ACTIVITY
Your answer must be every line of the data that holds the string "pretty".
---
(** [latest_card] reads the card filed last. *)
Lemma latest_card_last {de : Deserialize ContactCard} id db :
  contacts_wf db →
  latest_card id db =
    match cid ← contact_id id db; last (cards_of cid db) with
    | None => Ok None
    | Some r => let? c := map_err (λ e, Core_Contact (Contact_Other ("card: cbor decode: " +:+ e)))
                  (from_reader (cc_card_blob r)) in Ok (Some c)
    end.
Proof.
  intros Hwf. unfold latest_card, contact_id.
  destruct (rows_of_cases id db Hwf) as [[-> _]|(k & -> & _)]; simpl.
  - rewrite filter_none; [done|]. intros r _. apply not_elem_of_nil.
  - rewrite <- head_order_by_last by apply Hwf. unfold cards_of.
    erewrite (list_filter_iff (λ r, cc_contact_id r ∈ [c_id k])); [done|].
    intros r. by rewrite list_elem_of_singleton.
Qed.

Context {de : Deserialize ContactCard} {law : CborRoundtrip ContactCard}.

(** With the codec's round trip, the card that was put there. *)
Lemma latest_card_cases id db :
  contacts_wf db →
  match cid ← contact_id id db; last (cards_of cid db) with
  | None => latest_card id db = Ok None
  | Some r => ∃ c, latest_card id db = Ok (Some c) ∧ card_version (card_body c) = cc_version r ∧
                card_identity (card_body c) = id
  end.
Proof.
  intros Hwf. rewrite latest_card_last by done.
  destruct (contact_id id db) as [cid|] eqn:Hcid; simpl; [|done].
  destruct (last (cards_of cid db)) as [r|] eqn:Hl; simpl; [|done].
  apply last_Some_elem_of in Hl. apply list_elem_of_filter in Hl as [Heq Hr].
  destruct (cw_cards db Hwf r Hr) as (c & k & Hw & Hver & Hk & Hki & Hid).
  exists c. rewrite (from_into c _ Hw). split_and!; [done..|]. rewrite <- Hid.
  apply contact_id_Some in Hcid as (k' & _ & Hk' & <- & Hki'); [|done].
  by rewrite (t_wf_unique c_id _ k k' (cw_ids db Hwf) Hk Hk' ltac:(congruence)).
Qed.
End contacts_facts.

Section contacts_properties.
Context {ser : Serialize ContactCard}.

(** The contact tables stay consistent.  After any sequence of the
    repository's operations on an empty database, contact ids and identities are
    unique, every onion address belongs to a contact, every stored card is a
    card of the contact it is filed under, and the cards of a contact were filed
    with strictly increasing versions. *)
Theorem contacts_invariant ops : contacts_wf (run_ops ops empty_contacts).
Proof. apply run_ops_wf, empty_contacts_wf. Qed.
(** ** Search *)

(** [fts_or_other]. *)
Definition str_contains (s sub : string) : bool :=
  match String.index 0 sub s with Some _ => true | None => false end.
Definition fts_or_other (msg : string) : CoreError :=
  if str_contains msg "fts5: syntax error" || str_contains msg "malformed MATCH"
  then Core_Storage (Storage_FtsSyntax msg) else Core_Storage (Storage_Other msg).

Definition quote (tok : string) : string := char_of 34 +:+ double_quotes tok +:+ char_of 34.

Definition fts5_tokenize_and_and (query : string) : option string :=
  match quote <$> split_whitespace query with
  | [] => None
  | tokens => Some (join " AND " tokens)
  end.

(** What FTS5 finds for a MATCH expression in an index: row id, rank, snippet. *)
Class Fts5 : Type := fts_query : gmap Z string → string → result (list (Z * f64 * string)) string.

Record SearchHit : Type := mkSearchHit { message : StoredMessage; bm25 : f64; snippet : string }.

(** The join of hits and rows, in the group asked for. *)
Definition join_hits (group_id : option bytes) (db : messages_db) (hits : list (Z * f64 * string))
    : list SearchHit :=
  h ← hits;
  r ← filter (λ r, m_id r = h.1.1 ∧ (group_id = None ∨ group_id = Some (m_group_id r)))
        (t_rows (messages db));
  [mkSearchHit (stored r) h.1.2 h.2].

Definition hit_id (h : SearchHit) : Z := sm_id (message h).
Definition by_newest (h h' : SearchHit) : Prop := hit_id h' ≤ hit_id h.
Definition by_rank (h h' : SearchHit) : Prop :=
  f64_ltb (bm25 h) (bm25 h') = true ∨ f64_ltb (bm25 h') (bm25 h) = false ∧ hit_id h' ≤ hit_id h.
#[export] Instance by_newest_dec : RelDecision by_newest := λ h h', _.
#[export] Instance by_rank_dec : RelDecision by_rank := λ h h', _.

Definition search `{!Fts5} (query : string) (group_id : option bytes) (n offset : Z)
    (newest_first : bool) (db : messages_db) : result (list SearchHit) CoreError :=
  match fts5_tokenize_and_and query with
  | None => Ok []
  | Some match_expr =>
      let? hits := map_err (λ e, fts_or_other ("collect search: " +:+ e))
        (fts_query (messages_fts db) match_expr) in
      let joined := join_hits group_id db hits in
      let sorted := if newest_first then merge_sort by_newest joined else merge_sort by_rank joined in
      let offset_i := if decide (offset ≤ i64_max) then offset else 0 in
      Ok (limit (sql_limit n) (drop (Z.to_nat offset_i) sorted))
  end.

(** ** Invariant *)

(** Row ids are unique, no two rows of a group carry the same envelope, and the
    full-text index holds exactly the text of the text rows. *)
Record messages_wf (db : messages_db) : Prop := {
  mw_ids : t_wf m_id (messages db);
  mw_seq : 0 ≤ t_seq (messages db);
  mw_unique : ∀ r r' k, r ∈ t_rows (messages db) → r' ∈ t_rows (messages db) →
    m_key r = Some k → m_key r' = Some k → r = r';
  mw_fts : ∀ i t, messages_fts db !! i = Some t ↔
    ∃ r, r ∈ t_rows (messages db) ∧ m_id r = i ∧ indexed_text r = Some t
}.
---
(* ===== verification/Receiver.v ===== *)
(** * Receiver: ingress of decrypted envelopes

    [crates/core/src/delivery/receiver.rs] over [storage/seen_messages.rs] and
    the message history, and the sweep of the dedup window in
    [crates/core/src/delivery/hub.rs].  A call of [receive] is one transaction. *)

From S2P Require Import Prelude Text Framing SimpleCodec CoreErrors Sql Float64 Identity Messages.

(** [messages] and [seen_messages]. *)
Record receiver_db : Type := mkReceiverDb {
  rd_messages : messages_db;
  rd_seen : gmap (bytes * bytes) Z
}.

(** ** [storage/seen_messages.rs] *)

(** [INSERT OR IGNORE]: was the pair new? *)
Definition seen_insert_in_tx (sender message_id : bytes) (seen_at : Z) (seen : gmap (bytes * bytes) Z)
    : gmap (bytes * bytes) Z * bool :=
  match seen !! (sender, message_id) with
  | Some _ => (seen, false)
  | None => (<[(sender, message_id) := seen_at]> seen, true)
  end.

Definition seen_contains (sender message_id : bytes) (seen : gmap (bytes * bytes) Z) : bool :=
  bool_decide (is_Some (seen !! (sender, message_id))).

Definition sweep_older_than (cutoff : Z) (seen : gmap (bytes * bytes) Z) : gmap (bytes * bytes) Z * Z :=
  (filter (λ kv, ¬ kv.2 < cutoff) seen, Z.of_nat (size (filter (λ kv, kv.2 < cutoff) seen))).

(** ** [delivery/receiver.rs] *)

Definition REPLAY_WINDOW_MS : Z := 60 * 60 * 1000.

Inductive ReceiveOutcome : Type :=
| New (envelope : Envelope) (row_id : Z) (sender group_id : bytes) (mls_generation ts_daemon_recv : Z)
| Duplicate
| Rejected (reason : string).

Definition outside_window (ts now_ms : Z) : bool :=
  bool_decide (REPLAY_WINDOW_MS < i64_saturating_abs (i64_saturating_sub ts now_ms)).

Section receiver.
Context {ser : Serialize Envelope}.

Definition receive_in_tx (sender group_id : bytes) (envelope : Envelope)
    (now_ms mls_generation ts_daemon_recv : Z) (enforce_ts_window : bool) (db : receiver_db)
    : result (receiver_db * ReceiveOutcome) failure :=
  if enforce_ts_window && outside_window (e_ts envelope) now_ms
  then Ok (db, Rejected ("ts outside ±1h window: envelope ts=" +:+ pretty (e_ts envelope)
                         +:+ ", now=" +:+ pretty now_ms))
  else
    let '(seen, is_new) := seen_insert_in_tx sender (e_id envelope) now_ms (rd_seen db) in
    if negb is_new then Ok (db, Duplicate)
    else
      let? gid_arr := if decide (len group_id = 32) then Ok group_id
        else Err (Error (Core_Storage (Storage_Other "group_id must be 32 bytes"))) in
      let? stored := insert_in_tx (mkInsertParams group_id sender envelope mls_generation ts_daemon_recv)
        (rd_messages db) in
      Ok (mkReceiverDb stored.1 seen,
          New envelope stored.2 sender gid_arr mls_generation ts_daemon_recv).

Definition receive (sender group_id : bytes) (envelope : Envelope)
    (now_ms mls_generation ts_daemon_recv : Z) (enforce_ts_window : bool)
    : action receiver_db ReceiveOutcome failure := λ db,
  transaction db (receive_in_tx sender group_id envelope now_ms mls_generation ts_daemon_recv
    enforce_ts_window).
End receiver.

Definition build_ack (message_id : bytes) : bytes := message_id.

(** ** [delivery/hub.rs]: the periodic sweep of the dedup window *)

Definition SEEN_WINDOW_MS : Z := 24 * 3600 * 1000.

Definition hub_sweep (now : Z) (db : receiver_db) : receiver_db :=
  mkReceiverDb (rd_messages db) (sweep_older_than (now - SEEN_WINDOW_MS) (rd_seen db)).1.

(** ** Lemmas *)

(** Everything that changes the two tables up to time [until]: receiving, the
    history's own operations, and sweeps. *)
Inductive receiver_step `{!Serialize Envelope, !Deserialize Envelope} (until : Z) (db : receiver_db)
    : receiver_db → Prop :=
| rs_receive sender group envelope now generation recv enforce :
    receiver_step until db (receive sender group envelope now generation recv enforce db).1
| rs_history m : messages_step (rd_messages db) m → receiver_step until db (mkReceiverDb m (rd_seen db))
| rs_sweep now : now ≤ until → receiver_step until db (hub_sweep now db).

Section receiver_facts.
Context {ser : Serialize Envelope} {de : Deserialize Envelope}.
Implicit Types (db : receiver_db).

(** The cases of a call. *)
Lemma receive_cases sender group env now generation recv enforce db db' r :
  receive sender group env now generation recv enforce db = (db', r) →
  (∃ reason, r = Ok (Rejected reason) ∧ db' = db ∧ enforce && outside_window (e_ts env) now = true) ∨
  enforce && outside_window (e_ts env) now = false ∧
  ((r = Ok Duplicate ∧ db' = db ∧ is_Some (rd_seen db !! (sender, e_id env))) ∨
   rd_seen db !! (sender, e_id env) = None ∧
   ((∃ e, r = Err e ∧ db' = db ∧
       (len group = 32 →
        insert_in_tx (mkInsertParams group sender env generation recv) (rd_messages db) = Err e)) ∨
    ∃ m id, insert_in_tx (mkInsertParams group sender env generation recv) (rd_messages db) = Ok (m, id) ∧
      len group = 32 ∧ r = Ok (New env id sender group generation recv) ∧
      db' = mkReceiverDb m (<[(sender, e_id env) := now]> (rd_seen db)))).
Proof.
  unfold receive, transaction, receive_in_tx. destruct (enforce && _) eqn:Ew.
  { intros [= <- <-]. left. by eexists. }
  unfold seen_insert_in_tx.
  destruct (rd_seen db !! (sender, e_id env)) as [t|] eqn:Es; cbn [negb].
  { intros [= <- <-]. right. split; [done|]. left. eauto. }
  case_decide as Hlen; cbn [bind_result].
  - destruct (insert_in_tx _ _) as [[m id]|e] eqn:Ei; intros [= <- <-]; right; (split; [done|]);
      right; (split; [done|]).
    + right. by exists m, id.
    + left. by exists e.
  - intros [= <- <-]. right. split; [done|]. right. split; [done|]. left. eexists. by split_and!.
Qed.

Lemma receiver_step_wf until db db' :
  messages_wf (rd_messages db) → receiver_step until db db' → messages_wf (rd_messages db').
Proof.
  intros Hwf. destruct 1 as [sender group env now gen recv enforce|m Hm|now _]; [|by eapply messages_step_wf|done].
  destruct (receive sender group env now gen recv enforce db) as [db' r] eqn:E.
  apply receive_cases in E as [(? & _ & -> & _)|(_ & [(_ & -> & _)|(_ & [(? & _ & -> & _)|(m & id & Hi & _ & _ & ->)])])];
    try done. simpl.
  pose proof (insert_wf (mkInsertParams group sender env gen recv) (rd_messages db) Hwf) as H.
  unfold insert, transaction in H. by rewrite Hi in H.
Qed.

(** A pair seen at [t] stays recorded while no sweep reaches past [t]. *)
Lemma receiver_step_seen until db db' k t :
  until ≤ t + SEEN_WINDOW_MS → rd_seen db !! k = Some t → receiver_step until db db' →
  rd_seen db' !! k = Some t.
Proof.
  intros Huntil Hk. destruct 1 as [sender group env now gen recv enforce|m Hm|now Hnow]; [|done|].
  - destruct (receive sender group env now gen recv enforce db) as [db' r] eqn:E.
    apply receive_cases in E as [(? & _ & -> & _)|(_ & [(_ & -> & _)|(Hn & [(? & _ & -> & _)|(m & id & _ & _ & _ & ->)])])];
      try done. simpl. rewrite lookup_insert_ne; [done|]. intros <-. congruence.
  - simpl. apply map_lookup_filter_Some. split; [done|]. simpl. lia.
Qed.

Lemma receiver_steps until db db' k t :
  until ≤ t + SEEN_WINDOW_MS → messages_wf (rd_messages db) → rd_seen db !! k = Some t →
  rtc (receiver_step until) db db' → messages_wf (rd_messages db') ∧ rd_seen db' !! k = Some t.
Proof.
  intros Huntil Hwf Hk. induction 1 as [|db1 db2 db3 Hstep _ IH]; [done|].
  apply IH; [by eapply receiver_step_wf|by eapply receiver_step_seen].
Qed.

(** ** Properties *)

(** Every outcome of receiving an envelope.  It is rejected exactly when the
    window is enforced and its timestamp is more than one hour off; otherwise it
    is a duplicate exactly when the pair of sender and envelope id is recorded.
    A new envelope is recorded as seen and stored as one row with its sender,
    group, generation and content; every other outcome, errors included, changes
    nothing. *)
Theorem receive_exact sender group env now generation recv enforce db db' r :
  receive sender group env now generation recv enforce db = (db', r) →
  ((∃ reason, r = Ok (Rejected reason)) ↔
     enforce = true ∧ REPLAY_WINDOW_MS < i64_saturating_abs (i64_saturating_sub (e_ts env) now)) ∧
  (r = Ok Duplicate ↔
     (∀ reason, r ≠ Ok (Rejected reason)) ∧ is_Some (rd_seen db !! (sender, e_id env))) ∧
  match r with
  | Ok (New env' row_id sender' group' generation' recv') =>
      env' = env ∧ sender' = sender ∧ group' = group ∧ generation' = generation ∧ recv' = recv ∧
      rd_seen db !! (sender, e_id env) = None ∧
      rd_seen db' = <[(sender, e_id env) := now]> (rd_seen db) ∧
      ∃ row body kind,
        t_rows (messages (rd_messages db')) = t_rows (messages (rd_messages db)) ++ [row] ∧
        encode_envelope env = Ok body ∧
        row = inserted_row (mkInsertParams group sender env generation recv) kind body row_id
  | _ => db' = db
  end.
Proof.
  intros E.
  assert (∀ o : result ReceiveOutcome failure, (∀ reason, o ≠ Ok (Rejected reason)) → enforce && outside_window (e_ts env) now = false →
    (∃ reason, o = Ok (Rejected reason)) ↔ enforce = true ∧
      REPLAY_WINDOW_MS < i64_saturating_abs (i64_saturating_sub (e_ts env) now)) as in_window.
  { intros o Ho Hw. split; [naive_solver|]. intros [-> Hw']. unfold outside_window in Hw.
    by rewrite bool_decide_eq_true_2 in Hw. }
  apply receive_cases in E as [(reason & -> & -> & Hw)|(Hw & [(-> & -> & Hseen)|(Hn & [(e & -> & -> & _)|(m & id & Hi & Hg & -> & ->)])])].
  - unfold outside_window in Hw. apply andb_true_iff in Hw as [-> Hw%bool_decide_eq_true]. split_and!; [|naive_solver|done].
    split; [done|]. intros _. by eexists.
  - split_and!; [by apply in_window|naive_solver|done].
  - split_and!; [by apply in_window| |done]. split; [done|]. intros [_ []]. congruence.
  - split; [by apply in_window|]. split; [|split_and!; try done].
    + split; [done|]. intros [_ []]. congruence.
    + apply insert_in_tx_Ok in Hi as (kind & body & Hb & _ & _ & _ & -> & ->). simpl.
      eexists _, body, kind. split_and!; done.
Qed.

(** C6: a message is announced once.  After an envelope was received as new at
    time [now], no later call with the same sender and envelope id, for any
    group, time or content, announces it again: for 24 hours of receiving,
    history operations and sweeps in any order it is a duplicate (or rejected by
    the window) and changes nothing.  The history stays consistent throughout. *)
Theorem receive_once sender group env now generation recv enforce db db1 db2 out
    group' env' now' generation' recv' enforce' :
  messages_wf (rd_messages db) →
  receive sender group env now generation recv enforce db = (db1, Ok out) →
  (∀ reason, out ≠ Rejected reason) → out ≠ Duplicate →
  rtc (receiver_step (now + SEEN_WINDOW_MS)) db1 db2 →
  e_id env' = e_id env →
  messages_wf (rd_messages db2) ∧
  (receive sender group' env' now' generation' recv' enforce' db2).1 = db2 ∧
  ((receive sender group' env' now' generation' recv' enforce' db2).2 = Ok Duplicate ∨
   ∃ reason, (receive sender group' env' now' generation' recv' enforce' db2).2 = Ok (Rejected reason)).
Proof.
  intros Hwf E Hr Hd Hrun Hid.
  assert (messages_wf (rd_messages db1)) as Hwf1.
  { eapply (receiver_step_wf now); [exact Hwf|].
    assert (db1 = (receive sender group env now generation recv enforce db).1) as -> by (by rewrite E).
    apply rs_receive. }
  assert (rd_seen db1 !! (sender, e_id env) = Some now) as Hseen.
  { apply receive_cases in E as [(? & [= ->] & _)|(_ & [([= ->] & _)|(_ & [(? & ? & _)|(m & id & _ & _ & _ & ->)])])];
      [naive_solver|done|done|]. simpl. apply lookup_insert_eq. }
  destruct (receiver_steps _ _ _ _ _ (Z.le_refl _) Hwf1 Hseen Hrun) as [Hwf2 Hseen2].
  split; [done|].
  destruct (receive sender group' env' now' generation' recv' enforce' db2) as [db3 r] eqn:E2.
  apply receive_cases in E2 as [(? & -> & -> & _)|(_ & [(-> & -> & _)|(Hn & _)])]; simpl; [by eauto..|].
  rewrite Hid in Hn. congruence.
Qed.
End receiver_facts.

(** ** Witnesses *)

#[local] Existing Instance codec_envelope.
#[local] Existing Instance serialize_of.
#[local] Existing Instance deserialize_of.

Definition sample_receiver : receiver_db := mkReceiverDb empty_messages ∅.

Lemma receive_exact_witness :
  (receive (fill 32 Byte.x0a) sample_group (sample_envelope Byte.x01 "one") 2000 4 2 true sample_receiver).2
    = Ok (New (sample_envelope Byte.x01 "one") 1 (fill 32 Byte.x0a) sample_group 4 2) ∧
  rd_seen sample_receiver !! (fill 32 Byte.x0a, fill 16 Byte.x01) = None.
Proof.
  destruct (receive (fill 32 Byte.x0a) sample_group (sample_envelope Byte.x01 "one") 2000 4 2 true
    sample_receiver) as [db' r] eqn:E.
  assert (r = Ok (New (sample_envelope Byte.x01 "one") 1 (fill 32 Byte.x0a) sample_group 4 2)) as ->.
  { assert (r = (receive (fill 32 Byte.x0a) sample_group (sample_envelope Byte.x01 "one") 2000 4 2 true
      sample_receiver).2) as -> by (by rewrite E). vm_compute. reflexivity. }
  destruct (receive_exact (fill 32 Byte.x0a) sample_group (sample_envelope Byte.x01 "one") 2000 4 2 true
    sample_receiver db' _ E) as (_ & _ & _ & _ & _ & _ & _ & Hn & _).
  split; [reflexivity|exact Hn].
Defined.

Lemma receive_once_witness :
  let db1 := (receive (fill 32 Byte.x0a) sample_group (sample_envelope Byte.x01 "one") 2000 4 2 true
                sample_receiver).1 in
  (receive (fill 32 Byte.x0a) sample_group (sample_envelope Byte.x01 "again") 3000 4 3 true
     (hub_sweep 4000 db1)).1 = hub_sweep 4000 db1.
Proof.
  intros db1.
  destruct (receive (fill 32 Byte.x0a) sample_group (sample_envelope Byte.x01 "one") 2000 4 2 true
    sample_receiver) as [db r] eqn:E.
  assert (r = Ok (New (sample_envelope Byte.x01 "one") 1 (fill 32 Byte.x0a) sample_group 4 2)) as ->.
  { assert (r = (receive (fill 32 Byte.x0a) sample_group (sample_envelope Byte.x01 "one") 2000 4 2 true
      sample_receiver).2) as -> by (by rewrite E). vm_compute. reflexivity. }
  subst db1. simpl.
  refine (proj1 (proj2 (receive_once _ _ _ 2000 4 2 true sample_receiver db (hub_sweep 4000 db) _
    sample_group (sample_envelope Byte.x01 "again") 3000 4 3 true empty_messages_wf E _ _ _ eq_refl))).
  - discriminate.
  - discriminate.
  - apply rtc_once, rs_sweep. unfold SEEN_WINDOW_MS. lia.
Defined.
---
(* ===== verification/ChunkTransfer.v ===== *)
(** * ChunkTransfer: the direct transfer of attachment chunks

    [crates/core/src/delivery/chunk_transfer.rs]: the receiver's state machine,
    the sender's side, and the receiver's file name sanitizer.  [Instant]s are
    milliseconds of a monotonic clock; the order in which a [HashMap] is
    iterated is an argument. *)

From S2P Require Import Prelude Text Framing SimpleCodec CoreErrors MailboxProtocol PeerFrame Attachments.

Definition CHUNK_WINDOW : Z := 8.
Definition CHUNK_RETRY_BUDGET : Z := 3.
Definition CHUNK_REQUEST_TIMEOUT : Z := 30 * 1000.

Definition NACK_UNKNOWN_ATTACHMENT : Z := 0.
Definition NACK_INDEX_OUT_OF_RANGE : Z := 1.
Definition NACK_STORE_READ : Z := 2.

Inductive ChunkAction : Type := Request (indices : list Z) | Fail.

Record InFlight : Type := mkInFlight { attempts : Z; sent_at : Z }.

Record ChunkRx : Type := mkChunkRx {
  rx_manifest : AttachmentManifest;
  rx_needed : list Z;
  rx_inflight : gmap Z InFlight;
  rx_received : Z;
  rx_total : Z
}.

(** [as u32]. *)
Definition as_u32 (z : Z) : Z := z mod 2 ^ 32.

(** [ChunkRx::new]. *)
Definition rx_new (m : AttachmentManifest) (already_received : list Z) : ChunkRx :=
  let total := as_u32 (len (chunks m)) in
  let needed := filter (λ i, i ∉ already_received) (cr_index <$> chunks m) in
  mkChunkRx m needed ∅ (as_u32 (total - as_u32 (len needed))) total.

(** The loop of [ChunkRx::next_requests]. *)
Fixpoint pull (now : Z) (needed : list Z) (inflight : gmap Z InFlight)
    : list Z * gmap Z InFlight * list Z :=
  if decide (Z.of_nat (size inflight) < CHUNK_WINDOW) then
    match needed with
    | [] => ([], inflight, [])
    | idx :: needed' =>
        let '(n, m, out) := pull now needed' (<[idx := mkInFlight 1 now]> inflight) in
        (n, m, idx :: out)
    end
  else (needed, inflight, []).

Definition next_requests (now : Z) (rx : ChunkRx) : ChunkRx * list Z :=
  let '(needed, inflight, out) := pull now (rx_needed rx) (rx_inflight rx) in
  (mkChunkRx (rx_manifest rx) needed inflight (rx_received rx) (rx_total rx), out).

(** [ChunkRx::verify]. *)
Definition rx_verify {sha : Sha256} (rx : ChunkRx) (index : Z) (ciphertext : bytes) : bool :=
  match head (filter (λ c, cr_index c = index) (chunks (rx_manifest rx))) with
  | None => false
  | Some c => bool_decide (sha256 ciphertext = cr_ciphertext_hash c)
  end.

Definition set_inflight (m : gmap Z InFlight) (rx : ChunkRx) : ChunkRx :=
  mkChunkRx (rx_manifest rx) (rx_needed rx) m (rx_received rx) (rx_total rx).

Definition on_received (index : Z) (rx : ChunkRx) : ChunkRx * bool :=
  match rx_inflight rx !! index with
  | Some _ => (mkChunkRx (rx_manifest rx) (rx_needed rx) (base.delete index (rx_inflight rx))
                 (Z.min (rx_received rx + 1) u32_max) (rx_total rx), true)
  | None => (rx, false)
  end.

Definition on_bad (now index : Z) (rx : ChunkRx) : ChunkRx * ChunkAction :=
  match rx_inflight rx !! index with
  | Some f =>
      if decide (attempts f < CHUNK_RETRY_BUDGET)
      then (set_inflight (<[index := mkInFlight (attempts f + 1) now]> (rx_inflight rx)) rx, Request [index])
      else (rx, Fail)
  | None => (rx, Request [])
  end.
---
SOLUTION TO THIS TASK
  then Ok (db, Rejected ("ts outside ±1h window: envelope ts=" +:+ pretty (e_ts envelope)
                         +:+ ", now=" +:+ pretty now_ms))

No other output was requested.